Created attachment 215490 [details] proposed patch Could you try this patch? It'll still be necessary to figure out why the memory allocation is failing, but hopefully it won't panic anymore. mpt_dma_mem_free() has the same problem for now.
@Allan have you had a chance to test this?
For a baseline I tried: root@freebsd13:/home/jpaetzel # uname -a FreeBSD freebsd13.demosp.com 13.0-CURRENT FreeBSD 13.0-CURRENT #0 r364438: Fri Aug 21 09:29:22 PDT 2020 jpaetzel@freebsd13.demosp.com:/usr/obj/usr/src/amd64.amd64/sys/GENERIC amd64 I hot added an MPT controller to the system and didn't get a panic.
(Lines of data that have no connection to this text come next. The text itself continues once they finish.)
(** * horned-pony: a preforking HTTP/1.0 WSGI server, [horned.py]

    A shallow embedding of the request path of [horned.py] (the URL
    unquoter, the HTTP date formatter, the buffered [IOStream], the
    request parser, the response driver and the worker accept loop),
    followed by the properties established about it.

    Conventions of the embedding.
    - A Python 2 [str] is a byte string; it is a [string] here, one
      [ascii] per byte.
    - A [dict] is a [gmap]; the WSGI environment maps [string] keys to
      the tagged values of [value].
    - Code that raises returns [Raise e s]: the exception together with
      the state as the code left it, which is what an enclosing
      [except] or [finally] clause goes on with.
    - The outside world (the peer of a socket, the clock, the signals,
      the hosted application) appears as data: the chunks successive
      [recv] calls return, the broken-down time [gmtime] returns, the
      events of the accept loop, the calls an application makes. *)

From Stdlib Require Import Ascii String ZArith Lia.
From stdpp Require Import gmap strings list.

Local Open Scope Z_scope.

(** ** Python string methods *)

Module PyStr.

Definition len (s : string) : nat := String.length s.

(** [s.startswith(p)] *)
Fixpoint startswith (p s : string) : bool :=
  match p, s with
  | EmptyString, _ => true
  | String a p', String b s' =>
      if decide (a = b) then startswith p' s' else false
  | String _ _, EmptyString => false
  end.

(** The lowest index at which [sub] occurs in [s], if any. *)
Fixpoint index (sub s : string) : option nat :=
  if startswith sub s then Some 0%nat
  else match s with
       | EmptyString => None
       | String _ s' => S <$> index sub s'
       end.

(** [s.find(sub)]: the lowest index, or -1. *)
Definition find (s sub : string) : Z :=
  match index sub s with
  | Some i => Z.of_nat i
  | None => -1
  end.

(** [sub in s] *)
Definition contains (sub s : string) : bool :=
  match index sub s with Some _ => true | None => false end.

(** [s[:n]] and [s[n:]] for [n >= 0]. *)
Fixpoint take (n : nat) (s : string) : string :=
  match n, s with
  | S n', String a s' => String a (take n' s')
  | _, _ => EmptyString
  end.

Fixpoint drop (n : nat) (s : string) : string :=
  match n, s with
  | S n', String _ s' => drop n' s'
  | _, _ => s
  end.

(** [s.partition(sep)] for a non-empty [sep]: [(before, sep, after)]
    around the first occurrence, or [(s, "", "")]. *)
Definition partition (s sep : string) : string * string * string :=
  match index sep s with
  | Some i => (take i s, sep, drop (i + len sep) s)
  | None => (s, EmptyString, EmptyString)
  end.

(** [s.split(sep, maxsplit)] for a non-empty [sep]. *)
Fixpoint split_max (maxsplit : nat) (s sep : string) : list string :=
  match maxsplit with
  | O => [s]
  | S m =>
      match index sep s with
      | Some i => take i s :: split_max m (drop (i + len sep) s) sep
      | None => [s]
      end
  end.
What version of FreeBSD were you using that got the panic?
Ok, so I see the reason I couldn't reproduce the panic is this patch has already been committed to HEAD. So I think that's verification that the patch works.
(In reply to Josh Paetzel from comment #5) It was not committed as far as I know. The patch fixes bugs in the controller detach path. That is, the driver fails to attach for some reason (which you don't seem to hit), and panics when cleaning up.
I see said the blind man as he pissed into the wind, it's all coming back to me now. I had built the kernel with the patch, but tried to reproduce on the original kernel. I couldn't reproduce the issue, then looked at your patch and my sources (which already had the patch applied) and came to he conclusion that I couldn't reproduce the issue because I was testing the fix. To be clear, I was testing stock FreeBSD HEAD WITHOUT the patch and could not reproduce the problem.
^Triage: clear stale flags. To submitter: is this aging PR still relevant?